(** * a2a_gui_tool: validation and code generation of [main.py]

    A shallow embedding of [src/a2a_gui_tool/main.py]: the two formatting
    helpers, the [get_data] methods of the configuration widgets, and
    [MainWindow.handle_generate_code] (validation checks followed by the
    line-by-line construction of the generated source).

    Text.  A Python [str] is a sequence of code points.  The development
    covers text whose code points are below 256 and represents each one by
    an [ascii]; a [string] is then the Python string itself.  All template
    text of [main.py] is plain ASCII. *)

From Stdlib Require Import String Ascii List Bool Arith Lia DecimalString DecimalNat.
Import ListNotations.
Open Scope list_scope.
Open Scope string_scope.

(** ** Python string primitives *)

Module Py.

(** Line feed, the character written [\n] in the source. *)
Definition LF : ascii := "010"%char.
Definition TAB : ascii := "009"%char.
Definition CR : ascii := "013"%char.
Definition DQUOTE : ascii := "034"%char.
Definition SQUOTE : ascii := "039"%char.
Definition BACKSLASH : ascii := "092"%char.

Definition chr (c : ascii) : string := String c EmptyString.

(** The source line [code.append("\n# ...")] starts with a line feed. *)
Definition nl : string := chr LF.

(** Truth value of a [str]: only the empty string is false. *)
Definition truthy (s : string) : bool :=
  match s with
  | EmptyString => false
  | String _ _ => true
  end.

(** [str.isspace] on one code point below 256: the ASCII table
    [_Py_ascii_whitespace] (9-13, 28-32) and the two Latin-1 code points NEL
    (133) and NO-BREAK SPACE (160). *)
Definition isspace (c : ascii) : bool :=
  let n := nat_of_ascii c in
  ((9 <=? n)%nat && (n <=? 13)%nat) || ((28 <=? n)%nat && (n <=? 32)%nat)
  || (n =? 133)%nat || (n =? 160)%nat.

(** [s.lstrip()] *)
Fixpoint lstrip (s : string) : string :=
  match s with
  | EmptyString => EmptyString
  | String c r => if isspace c then lstrip r else s
  end.

(** [s.rstrip()] *)
Fixpoint rstrip (s : string) : string :=
  match s with
  | EmptyString => EmptyString
  | String c r =>
      match rstrip r with
      | EmptyString => if isspace c then EmptyString else chr c
      | String _ _ as r' => String c r'
      end
  end.

(** [s.strip()] *)
Definition strip (s : string) : string := rstrip (lstrip s).

(** [c in s] for a one-character needle. *)
Fixpoint contains (c : ascii) (s : string) : bool :=
  match s with
  | EmptyString => false
  | String d r => Ascii.eqb d c || contains c r
  end.

(** Splitting at every character satisfying [is_sep]: [n] separators give
    [n + 1] pieces, empty pieces included.  It is [re.split] for a character
    class and [str.split(sep)] for a one-character [sep]. *)
Fixpoint split_on (is_sep : ascii -> bool) (s : string) : list string :=
  match s with
  | EmptyString => [EmptyString]
  | String c r =>
      if is_sep c then EmptyString :: split_on is_sep r
      else match split_on is_sep r with
           | [] => [chr c]
           | p :: ps => String c p :: ps
           end
  end.

(** [re.split(r'[,\n]', s)] *)
Definition re_split_comma_newline (s : string) : list string :=
  split_on (fun c => Ascii.eqb c ","%char || Ascii.eqb c LF) s.

(** [s.split(sep)] *)
Definition split (sep : ascii) (s : string) : list string :=
  split_on (Ascii.eqb sep) s.

(** [s.rsplit(sep, 1)]: at most one split, at the last [sep]. *)
Fixpoint rsplit1 (sep : ascii) (s : string) : list string :=
  match s with
  | EmptyString => [EmptyString]
  | String c r =>
      match rsplit1 sep r with
      | [a; b] => [String c a; b]
      | _ => if Ascii.eqb c sep then [EmptyString; r] else [String c r]
      end
  end.

(** [l[i]] for [i >= 0]; [None] stands for [IndexError]. *)
Definition index {A} (l : list A) (i : nat) : option A := nth_error l i.

(** [l[-1]]; [None] stands for [IndexError]. *)
Fixpoint last_item {A} (l : list A) : option A :=
  match l with
  | [] => None
  | [x] => Some x
  | _ :: r => last_item r
  end.

(** [sep.join(l)] *)
Fixpoint join (sep : string) (l : list string) : string :=
  match l with
  | [] => EmptyString
  | [x] => x
  | x :: r => x ++ sep ++ join sep r
  end.

(** [str(b)] for a [bool], as an f-string renders it. *)
Definition str_of_bool (b : bool) : string := if b then "True" else "False".

(** [str(n)] for a non-negative [int]. *)
Definition str_of_nat (n : nat) : string := NilEmpty.string_of_uint (Nat.to_uint n).

(** *** [repr] of a [str] and of a list of [str] *)

Definition hex_digit (n : nat) : ascii :=
  nth n ["0"; "1"; "2"; "3"; "4"; "5"; "6"; "7"; "8"; "9";
         "a"; "b"; "c"; "d"; "e"; "f"]%char "0"%char.

(** The escape [\xhh] of a code point below 256. *)
Definition hex_escape (n : nat) : string :=
  String BACKSLASH (String "x" (String (hex_digit (n / 16)) (chr (hex_digit (n mod 16))))).

(** [str.isprintable] on a code point from 128 to 255: the C1 controls,
    NO-BREAK SPACE (160) and SOFT HYPHEN (173) are not printable. *)
Definition isprintable_latin1 (n : nat) : bool :=
  (161 <=? n)%nat && negb (n =? 173)%nat.

(** One character of [repr(s)] inside the quote [q] (CPython's
    [unicode_repr]). *)
Definition repr_char (q : ascii) (c : ascii) : string :=
  let n := nat_of_ascii c in
  if Ascii.eqb c q || Ascii.eqb c BACKSLASH then String BACKSLASH (chr c)
  else if Ascii.eqb c TAB then String BACKSLASH "t"
  else if Ascii.eqb c LF then String BACKSLASH "n"
  else if Ascii.eqb c CR then String BACKSLASH "r"
  else if (n <? 32)%nat || (n =? 127)%nat then hex_escape n
  else if (n <? 127)%nat then chr c
  else if isprintable_latin1 n then chr c
  else hex_escape n.

Fixpoint repr_body (q : ascii) (s : string) : string :=
  match s with
  | EmptyString => EmptyString
  | String c r => repr_char q c ++ repr_body q r
  end.

(** [repr(s)]: single quotes, unless [s] has a single quote and no double
    quote. *)
Definition repr_str (s : string) : string :=
  let q := if contains SQUOTE s && negb (contains DQUOTE s) then DQUOTE else SQUOTE in
  String q (repr_body q s ++ chr q).

(** [repr(l)] for a list of [str], which is also what [f"{l}"] renders. *)
Definition repr_list (l : list string) : string :=
  "[" ++ join ", " (map repr_str l) ++ "]".

End Py.

(** ** The two formatting helpers *)

(** The list comprehension of [format_string_list_for_code]:
    [[item.strip() for item in re.split(r'[,\n]', input_str) if item.strip()]] *)
Definition items_of (input_str : string) : list string :=
  map Py.strip
    (filter (fun item => Py.truthy (Py.strip item))
       (Py.re_split_comma_newline input_str)).

Definition format_string_list_for_code (input_str : string) : string :=
  if negb (Py.truthy (Py.strip input_str)) then "[]"
  else
    let items := items_of input_str in
    Py.repr_list (map (fun item => item) items).

Definition format_single_string_for_code (input_str : string) : string :=
  if Py.contains Py.LF input_str
  then String Py.DQUOTE (String Py.DQUOTE (String Py.DQUOTE
         (input_str ++ String Py.DQUOTE (String Py.DQUOTE (Py.chr Py.DQUOTE)))))
  else String Py.DQUOTE (input_str ++ Py.chr Py.DQUOTE).

(** ** The data read from the widgets *)

(** Exceptions of the generation code: [None] is a raised [IndexError]. *)
Definition bind {A B} (m : option A) (k : A -> option B) : option B :=
  match m with
  | Some a => k a
  | None => None
  end.

Notation "x <- m ;; k" := (bind m (fun x => k))
  (at level 61, m at next level, right associativity).

(** The dict built by [SkillEntryWidget.get_data].  [tags] and [examples]
    hold list literals already rendered as text. *)
Record skill_data : Type := Build_skill_data {
  skill_id : string;
  skill_name : string;
  skill_description : string;
  skill_tags : string;
  skill_examples : string
}.

Record capabilities_data : Type := Build_capabilities_data {
  streaming : bool;
  pushNotifications : bool
}.

(** The dict built by [AgentCardWidget.get_data]. *)
Record agent_card_data : Type := Build_agent_card_data {
  card_name : string;
  card_description : string;
  card_url : string;
  card_version : string;
  defaultInputModes : string;
  defaultOutputModes : string;
  capabilities : capabilities_data;
  card_skills : list skill_data
}.

(** The dict built by [ExtendedAgentCardWidget.get_data]. *)
Record extended_card_data : Type := Build_extended_card_data {
  ext_name : string;
  ext_description : string;
  ext_version : string;
  ext_skills : list skill_data
}.

(** The dict built by [ServerConfigWidget.get_data]. *)
Record server_data : Type := Build_server_data {
  agent_executor_class_name : string;
  task_store : string
}.

(** The dict built by [RelationshipEntryWidget.get_data]. *)
Record relationship_data : Type := Build_relationship_data {
  rel_name : string;
  rel_url : string
}.

Module SkillEntryWidget.

Record t : Type := Build {
  id_edit : string;
  name_edit : string;
  description_edit : string;
  tags_edit : string;
  examples_edit : string
}.

Definition get_data (self : t) : skill_data :=
  {| skill_id := Py.strip (id_edit self);
     skill_name := Py.strip (name_edit self);
     skill_description := Py.strip (description_edit self);
     skill_tags := format_string_list_for_code (tags_edit self);
     skill_examples := format_string_list_for_code (examples_edit self) |}.

End SkillEntryWidget.

Module AgentCardWidget.

Record t : Type := Build {
  name_edit : string;
  url_edit : string;
  version_edit : string;
  description_edit : string;
  default_input_modes_edit : string;
  default_output_modes_edit : string;
  streaming_checkbox : bool;
  push_notifications_checkbox : bool;
  skills_layout : list SkillEntryWidget.t
}.

Definition get_data (self : t) : agent_card_data :=
  let skills_data := map SkillEntryWidget.get_data (skills_layout self) in
  {| card_name := Py.strip (name_edit self);
     card_description := Py.strip (description_edit self);
     card_url := Py.strip (url_edit self);
     card_version := Py.strip (version_edit self);
     defaultInputModes := format_string_list_for_code (default_input_modes_edit self);
     defaultOutputModes := format_string_list_for_code (default_output_modes_edit self);
     capabilities :=
       {| streaming := streaming_checkbox self;
          pushNotifications := push_notifications_checkbox self |};
     card_skills := skills_data |}.

End AgentCardWidget.

Module ExtendedAgentCardWidget.

Record t : Type := Build {
  name_edit : string;
  description_edit : string;
  version_edit : string;
  extended_skills_layout : list SkillEntryWidget.t
}.

Definition get_data (self : t) : extended_card_data :=
  let skills_data := map SkillEntryWidget.get_data (extended_skills_layout self) in
  {| ext_name := Py.strip (name_edit self);
     ext_description := Py.strip (description_edit self);
     ext_version := Py.strip (version_edit self);
     ext_skills := skills_data |}.

End ExtendedAgentCardWidget.

Module ServerConfigWidget.

(** The two items of [task_store_combo], which is not editable. *)
Inductive combo_item : Type :=
| InMemoryTaskStore
| Custom.

Definition currentText (c : combo_item) : string :=
  match c with
  | InMemoryTaskStore => "InMemoryTaskStore"
  | Custom => "Custom"
  end.

Record t : Type := Build {
  agent_executor_edit : string;
  task_store_combo : combo_item;
  custom_task_store_edit : string
}.

Definition get_data (self : t) : server_data :=
  let task_store_option := currentText (task_store_combo self) in
  let task_store_val :=
    if task_store_option =? "Custom"
    then Py.strip (custom_task_store_edit self)
    else task_store_option in
  {| agent_executor_class_name := Py.strip (agent_executor_edit self);
     task_store := task_store_val |}.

** Work to be completed **
Answer with a number alone: how many lines of the records contain the string "rstrip"?

** Response area **
4